Our own findings confirm those of previous authors, such as Bergman’s report in 19612 of oscillations in arterial oxyhaemoglobin saturation, SaO2, (when haemoglobin was not fully saturated) and, more recently, those of Elwell et al. in 1996,11 which demonstrated that oscillations in arterial saturation occur with the induction of mild hypoxia. The results of Elwell et al. were explained by Lovell et al. in 1997,11 who showed that changes in ventilator settings could alter the SaO2 oscillations. Bergman showed that the amplitude of the SaO2 oscillations diminished as haemoglobin became saturated, but he was not able to measure PaO2 on-line.2 However, on the basis of his SaO2 studies, he hypothesized that the most likely explanation of his results was that pulmonary shunt varied during the respiratory cycle as a result of the lung collapsing during expiration and then reopening during positive-pressure inspiration.

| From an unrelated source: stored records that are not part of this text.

(** * Game-night buzzer on the Raspberry Pi Pico: a model of [main.py]

    The six-button buzzer game is embedded as a state machine over the
    fields of [BuzzerGame], running on a small model of the board: a
    microsecond clock, a PWM channel, and a log of the device calls the
    program makes (I2C bytes, delays, PWM settings, LED pin writes,
    console lines).  Python exceptions are results that keep the state
    reached when they were raised. *)

From Stdlib Require Import ZArith Lia String Ascii List Bool DecimalString.
From stdpp Require Import base list strings.
Import ListNotations.
Local Open Scope Z_scope.

(** ** MicroPython's tick counter *)

Module Ticks.

(** [time.ticks_ms()] wraps around at [TICKS_PERIOD]; [time.ticks_diff]
    is the signed distance on that ring.  Both belong to MicroPython's
    [time] module, which the scripts import. *)
Definition TICKS_PERIOD : Z := 2 ^ 30.

Definition ticks_of_us (us : Z) : Z := (us / 1000) mod TICKS_PERIOD.

Definition ticks_diff (a b : Z) : Z :=
  (a - b + TICKS_PERIOD / 2) mod TICKS_PERIOD - TICKS_PERIOD / 2.

End Ticks.
Export Ticks.

(** ** Exceptions, device calls and the board *)

Inductive exn : Type :=
| OSError            (* bus fault on an I2C transfer *)
| ValueError         (* argument rejected by a device call *)
| IndexError         (* list index out of range *)
| KeyboardInterrupt. (* operator break; not an [Exception] *)

(** [except Exception] catches everything but [KeyboardInterrupt]. *)
Definition is_Exception (e : exn) : bool :=
  match e with KeyboardInterrupt => false | _ => true end.

(** The handlers print [str(e)], the text the raising call gave the
    exception; that text is not part of the board, and the class name
    stands in for it. *)
Definition exn_name (e : exn) : string :=
  match e with
  | OSError => "OSError" | ValueError => "ValueError"
  | IndexError => "IndexError" | KeyboardInterrupt => "KeyboardInterrupt"
  end.

Inductive Event : Type :=
| I2cWrite (addr byte : Z)      (* i2c.writeto(addr, bytes([byte])) *)
| SleepMs (ms : Z)              (* time.sleep_ms *)
| SleepUs (us : Z)              (* time.sleep_us *)
| PwmFreq (hz : Z)              (* pwm.freq *)
| PwmDuty (duty : Z)            (* pwm.duty_u16 *)
| PinWrite (gpio level : Z)     (* pin.value(level) on an LED pin *)
| Print (line : string).        (* print(...) *)

Global Instance exn_eq_dec : EqDecision exn.
Proof. solve_decision. Defined.
Global Instance Event_eq_dec : EqDecision Event.
Proof. solve_decision. Defined.

(** The board.  [faults] is the fate of the coming fallible device calls,
    first call first: [Some e] makes the call raise [e], [None] lets it
    through, and past the end of the list every call succeeds. *)
Record Hw : Type := mkHw {
  clock_us : Z;
  pwm_hz   : Z;
  pwm_duty : Z;
  faults   : list (option exn)
}.

Definition ticks_now (h : Hw) : Z := ticks_of_us (clock_us h).

(** ** Programs: state, exceptions and the log of device calls *)

Inductive Res (A : Type) : Type :=
| Ok (a : A)
| Raise (e : exn).
Arguments Ok {A} a.
Arguments Raise {A} e.

Record Out (S A : Type) : Type := mkOut {
  res : Res A;
  st  : S;
  evs : list Event
}.
Arguments mkOut {S A} res st evs.
Arguments res {S A} o.
Arguments st {S A} o.
Arguments evs {S A} o.

Definition M (S A : Type) : Type := S -> Out S A.

Definition ret {S A} (a : A) : M S A := fun s => mkOut (Ok a) s [].

Definition raise {S A} (e : exn) : M S A := fun s => mkOut (Raise e) s [].

(** [o] with the calls [l] made before it. *)
Definition prepend {S A} (l : list Event) (o : Out S A) : Out S A :=
  mkOut (res o) (st o) (l ++ evs o).

Definition bind {S A B} (m : M S A) (f : A -> M S B) : M S B := fun s =>
  let o := m s in
  match res o with
  | Ok a => prepend (evs o) (f a (st o))
  | Raise e => mkOut (Raise e) (st o) (evs o)
  end.

(** [try: m  except Exception as e: h e] *)
Definition try_except {S} (m : M S unit) (h : exn -> M S unit) : M S unit := fun s =>
  let o := m s in
  match res o with
  | Ok a => o
  | Raise e =>
      if is_Exception e then prepend (evs o) (h e (st o)) else o
  end.

Definition gets {S A} (f : S -> A) : M S A := fun s => mkOut (Ok (f s)) s [].
Definition modify {S} (f : S -> S) : M S unit := fun s => mkOut (Ok tt) (f s) [].
Definition emit {S} (ev : Event) : M S unit := fun s => mkOut (Ok tt) s [ev].

Declare Scope prog_scope.
Delimit Scope prog_scope with prog.
Notation "x <- m ;; k" := (bind m (fun x => k))
  (at level 100, m at next level, k at level 200, right associativity) : prog_scope.
Notation "m ;; k" := (bind m (fun _ => k))
  (at level 100, k at level 200, right associativity) : prog_scope.
Local Open Scope prog_scope.

(** [for x in l: body x] *)
Fixpoint for_each {S A} (l : list A) (body : A -> M S unit) : M S unit :=
  match l with
  | [] => ret tt
  | x :: l' => body x ;; for_each l' body
  end.

(** ** Device calls *)

(** A fallible device call: it is logged, then either raises as [faults]
    says (leaving the device as it was) or takes effect. *)
Definition device (ev : Event) (effect : Hw -> Hw) : M Hw unit := fun h =>
  match faults h with
  | Some e :: rest =>
      mkOut (Raise e) (mkHw (clock_us h) (pwm_hz h) (pwm_duty h) rest) [ev]
  | None :: rest =>
      mkOut (Ok tt) (effect (mkHw (clock_us h) (pwm_hz h) (pwm_duty h) rest)) [ev]
  | [] => mkOut (Ok tt) (effect h) [ev]
  end.

Definition advance (us : Z) (h : Hw) : Hw :=
  mkHw (clock_us h + Z.max 0 us) (pwm_hz h) (pwm_duty h) (faults h).

Definition sleep_ms (ms : Z) : M Hw unit := device (SleepMs ms) (advance (1000 * ms)).
Definition sleep_us (us : Z) : M Hw unit := device (SleepUs us) (advance us).

Definition i2c_writeto (addr byte : Z) : M Hw unit := device (I2cWrite addr byte) id.

Definition pwm_freq (hz : Z) : M Hw unit :=
  device (PwmFreq hz) (fun h => mkHw (clock_us h) hz (pwm_duty h) (faults h)).
Definition pwm_duty_u16 (d : Z) : M Hw unit :=
  device (PwmDuty d) (fun h => mkHw (clock_us h) (pwm_hz h) d (faults h)).

Definition print {S} (line : string) : M S unit := emit (Print line).

Definition ticks_ms : M Hw Z := gets ticks_now.

(** ** Python strings and lists *)

Definition len (s : string) : Z := Z.of_nat (String.length s).

(** [s[:k]]; a negative [k] counts from the end. *)
Definition slice_to (s : string) (k : Z) : string :=
  if 0 <=? k then substring 0 (Z.to_nat k) s
  else substring 0 (Z.to_nat (len s + k)) s.

(** [s * n]; empty when [n <= 0]. *)
Definition str_mul (s : string) (n : Z) : string :=
  Nat.iter (Z.to_nat n) (String.append s) EmptyString.

Definition ord (c : ascii) : Z := Z.of_N (N_of_ascii c).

Two problems need to be faced. These are that (i) the PaO2 amplitudes observed in our study were larger than would be expected in healthy lungs; and (ii) current knowledge suggests that PaO2 oscillations on the steep part of the oxyhaemoglobin association/dissociation curve are buffered by the shape of the curve describing the relationship of oxygen content with PO2. Significant PaO2 oscillations in this steep part of the curve could be caused by: (i) the presence of inhomogeneity in the lung ventilation–perfusion ratio induced by the pulmonary lavage; (ii) different degrees of atelectasis occurring in the lung during the inspiratory and expiratory phases of the respiratory cycle (the Bergman hypothesis); or (iii) a combination of both mechanisms, as they do not exclude one another.

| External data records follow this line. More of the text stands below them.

(** * ArchiveBox: extractors, the playwright binary provider, the LDAP config set

    A shallow embedding of
      - archivebox/plugantic/base_extractor.py        (Module Extractor)
      - archivebox/plugins_pkg/playwright/binproviders.py (Module Playwright)
      - archivebox/plugins_auth/ldap/settings.py      (Module Ldap)
    over a small model of the Python values these files compute with
    (Module Py: text as sequences of code points, bytes, pure POSIX paths)
    and of the process state they act on (Module Proc: filesystem snapshot,
    class-level cache, printed output, trace of filesystem queries). *)

From Stdlib Require Import String Ascii NArith ZArith Lia Bool.
From stdpp Require Import base option list sorting gmap.

Local Open Scope N_scope.

(* ===================================================================== *)
(** ** Python values *)
(* ===================================================================== *)

Module Py.

(** A Python [str] is a sequence of Unicode code points. *)
Abbreviation str := (list N).

(** A string literal of the source, code point by code point. *)
Definition lit (s : string) : str :=
  map N_of_ascii (list_ascii_of_string s).

Definition NL : N := 10.        (* '\n' *)
Definition SLASH : N := 47.     (* '/'  *)

(** [a == b] on [str]. *)
Definition str_eqb (a b : str) : bool := bool_decide (a = b).

(** Truth value of a [str]: empty strings are false. *)
Definition str_truthy (s : str) : bool :=
  match s with [] => false | _ => true end.

(** Truth value of an optional value whose non-None inhabitants are all true
    (a [Path], a module object). *)
Definition some_truthy {A} (o : option A) : bool :=
  match o with Some _ => true | None => false end.

(** Truth value of an optional [str]: None and '' are false. *)
Definition opt_str_truthy (o : option str) : bool :=
  match o with Some s => str_truthy s | None => false end.

(** [str.isspace] on one code point: the interpreter's whitespace table
    (bidirectional class WS, B or S, or category Zs). *)
Definition isspace (c : N) : bool :=
  ((9 <=? c) && (c <=? 13)) || ((28 <=? c) && (c <=? 32))
  || (c =? 133) || (c =? 160) || (c =? 5760)
  || ((8192 <=? c) && (c <=? 8202))
  || (c =? 8232) || (c =? 8233) || (c =? 8239) || (c =? 8287) || (c =? 12288).

Fixpoint lstrip (s : str) : str :=
  match s with
  | [] => []
  | c :: s' => if isspace c then lstrip s' else s
  end.

Definition rstrip (s : str) : str := rev (lstrip (rev s)).

(** [s.strip()] *)
Definition strip (s : str) : str := lstrip (rstrip s).

(** [s.startswith(p)] *)
Fixpoint startswith (p s : str) : bool :=
  match p, s with
  | [], _ => true
  | _ :: _, [] => false
  | a :: p', b :: s' => (a =? b) && startswith p' s'
  end.

(** [sub in s] *)
Fixpoint contains (sub s : str) : bool :=
  startswith sub s ||
  match s with
  | [] => false
  | _ :: s' => contains sub s'
  end.

(** [s.split(sep)] for a non-empty [sep]: cut at the non-overlapping
    occurrences of [sep] found from left to right.  [skip] counts the code
    points of an occurrence still to be passed over. *)
Fixpoint split_from (sep : str) (skip : nat) (s : str) : list str :=
  match s with
  | [] => [[]]
  | c :: s' =>
      match skip with
      | S k => split_from sep k s'
      | O =>
          if startswith sep s
          then [] :: split_from sep (Nat.pred (length sep)) s'
          else match split_from sep O s' with
               | l :: ls => (c :: l) :: ls
               | [] => [[c]]
               end
      end
  end.

Definition split (sep s : str) : list str := split_from sep O s.

(** [xs[-1]] on a list known to be non-empty ([split] never returns []). *)
Definition last_item (xs : list str) : str := default [] (last xs).

(** [xs[0]] *)
Definition first_item (xs : list str) : str := List.hd [] xs.

(** [s.rsplit(c, 1)[-1]] for a one-character separator: what follows the
    last occurrence of [c], or all of [s] when there is none. *)
Fixpoint after_last (c : N) (s : str) : str :=
  match s with
  | [] => []
  | a :: s' =>
      if contains [c] s' then after_last c s'
      else if a =? c then s' else s
  end.

(** [sep.join(xs)] *)
Fixpoint join (sep : str) (xs : list str) : str :=
  match xs with
  | [] => []
  | [x] => x
  | x :: rest => x ++ sep ++ join sep rest
  end.

(** ASCII part of [str.lower]; code points outside A-Z are left alone.  Used
    for concrete hosts in the examples only: the interpreter's full mapping
    is a field of the host (see [Proc.Host]). *)
Definition ascii_lower (s : str) : str :=
  map (fun c => if (65 <=? c) && (c <=? 90) then c + 32 else c) s.

(** *** bytes and UTF-8 *)

Abbreviation bytes := (list N) (only parsing).   (* each element below 256 *)

Definition is_cont (b : N) : bool := (128 <=? b) && (b <=? 191).
Definition cont_bits (b : N) : N := b - 128.

(** [b.decode()]: strict UTF-8; [None] stands for UnicodeDecodeError.
    Overlong forms, surrogates and values above U+10FFFF are rejected. *)
Fixpoint decode_fuel (fuel : nat) (b : bytes) : option str :=
  match fuel with
  | O => match b with [] => Some [] | _ => None end
  | S fuel' =>
      match b with
      | [] => Some []
      | b0 :: r0 =>
          if b0 <? 128 then cons b0 <$> decode_fuel fuel' r0
          else if (194 <=? b0) && (b0 <=? 223) then
            match r0 with
            | b1 :: r1 =>
                if is_cont b1
                then cons ((b0 - 192) * 64 + cont_bits b1) <$> decode_fuel fuel' r1
                else None
            | _ => None
            end
          else if (224 <=? b0) && (b0 <=? 239) then
            match r0 with
            | b1 :: b2 :: r2 =>
                let lo := if b0 =? 224 then 160 else 128 in
                let hi := if b0 =? 237 then 159 else 191 in
                if (lo <=? b1) && (b1 <=? hi) && is_cont b2
                then cons ((b0 - 224) * 4096 + cont_bits b1 * 64 + cont_bits b2)
                       <$> decode_fuel fuel' r2
                else None
            | _ => None
            end
          else if (240 <=? b0) && (b0 <=? 244) then
            match r0 with
            | b1 :: b2 :: b3 :: r3 =>
                let lo := if b0 =? 240 then 144 else 128 in
                let hi := if b0 =? 244 then 143 else 191 in
                if (lo <=? b1) && (b1 <=? hi) && is_cont b2 && is_cont b3
                then cons ((b0 - 240) * 262144 + cont_bits b1 * 4096
                           + cont_bits b2 * 64 + cont_bits b3)
                       <$> decode_fuel fuel' r3
                else None
            | _ => None
            end
          else None
      end
  end.

Definition decode (b : bytes) : option str := decode_fuel (length b) b.

(** *** pathlib: pure POSIX paths *)

(** A path is its anchor ('' for a relative path, '/' or '//') and its
    components. *)
Record Path := mkPath { anchor : str; parts : list str }.

#[global] Instance Path_eq_dec : EqDecision Path.
Proof. solve_decision. Defined.

(** [Path(s)]: empty and '.' components are dropped; exactly two leading
    slashes are kept as the root '//'. *)
Definition parse_anchor (s : str) : str :=
  if startswith [SLASH; SLASH] s && negb (startswith [SLASH; SLASH; SLASH] s)
  then [SLASH; SLASH]
  else if startswith [SLASH] s then [SLASH] else [].

Definition parse_parts (s : str) : list str :=
  filter (fun p => p <> [] /\ p <> lit ".") (split [SLASH] s).

Definition PathOf (s : str) : Path :=
  {| anchor := parse_anchor s; parts := parse_parts s |}.

(** [str(p)] *)
Definition str_of (p : Path) : str :=
  match anchor p, parts p with
  | [], [] => lit "."
  | a, ps => a ++ join [SLASH] ps
  end.

(** [p.name] *)
Definition name (p : Path) : str := default [] (last (parts p)).

(** [p / q] for a path [q]: an anchored right operand replaces the left. *)
Definition joinpath (p q : Path) : Path :=
  match anchor q with
  | [] => {| anchor := anchor p; parts := parts p ++ parts q |}
  | _ => q
  end.

(** [p / s] for a [str] right operand. *)
Definition div (p : Path) (s : str) : Path := joinpath p (PathOf s).

(** The entry of [p] at the relative components [rel] (what [p.glob] yields
    for a match found at [rel] below [p]). *)
Definition below (p : Path) (rel : list str) : Path :=
  {| anchor := anchor p; parts := parts p ++ rel |}.

(** Ordering of paths ([sorted], [<]): the list of case-normalised parts,
    anchor first, compared as Python lists of [str]. *)
Definition cparts (p : Path) : list str :=
  match anchor p with
  | [] => parts p
  | a => a :: parts p
  end.

Fixpoint str_leb (a b : str) : bool :=
  match a, b with
  | [], _ => true
  | _ :: _, [] => false
  | x :: a', y :: b' => (x <? y) || ((x =? y) && str_leb a' b')
  end.

Fixpoint parts_leb (a b : list str) : bool :=
  match a, b with
  | [], _ => true
  | _ :: _, [] => false
  | x :: a', y :: b' =>
      if str_eqb x y then parts_leb a' b' else str_leb x y
  end.

Definition path_leb (p q : Path) : bool := parts_leb (cparts p) (cparts q).

(** [sorted(xs)]: a stable sort by [path_leb]. *)
Fixpoint insert_sorted (p : Path) (xs : list Path) : list Path :=
  match xs with
  | [] => [p]
  | q :: xs' => if path_leb p q then p :: xs else q :: insert_sorted p xs'
  end.

Fixpoint sorted (xs : list Path) : list Path :=
  match xs with
  | [] => []
  | p :: xs' => insert_sorted p (sorted xs')
  end.

End Py.

(* ===================================================================== *)
(** ** The process: host, filesystem, state, exceptions *)
(* ===================================================================== *)

Module Proc.
Import Py.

We consider that, during inspiration, more alveoli are recruited, with a decrease in venous admixture (during inspiration) and consequently an increase in both the mean PaO2 and the PaO2(t) time-varying oscillatory signal. During expiration, these recruited alveoli could collapse and contribute to an increased shunt fraction and, thus, a decrease in mean PaO2. When PEEP was increased sufficiently to induce permanent recruitment during the expiratory phase, the overall PaO2 amplitude would decrease and the mean PaO2 rise. On the other hand, if shunt fraction was constant during both the inspiratory and expiratory phases of respiration (the conventional view of Q·S/Q·T) then the PaO2 oscillations would not appear at all at low mean PaO2 values because of the buffering capacity of oxyhaemoglobin in this region of the dissociation curve.
It now seems clear that PaO2 oscillations occur in the atelectatic lung, and that the application of PEEP not only elevates the mean arterial PaO2 but also affects the magnitude of the PaO2 oscillations superimposed on this mean. The effect of these oscillations in the clinical care setting is not clear.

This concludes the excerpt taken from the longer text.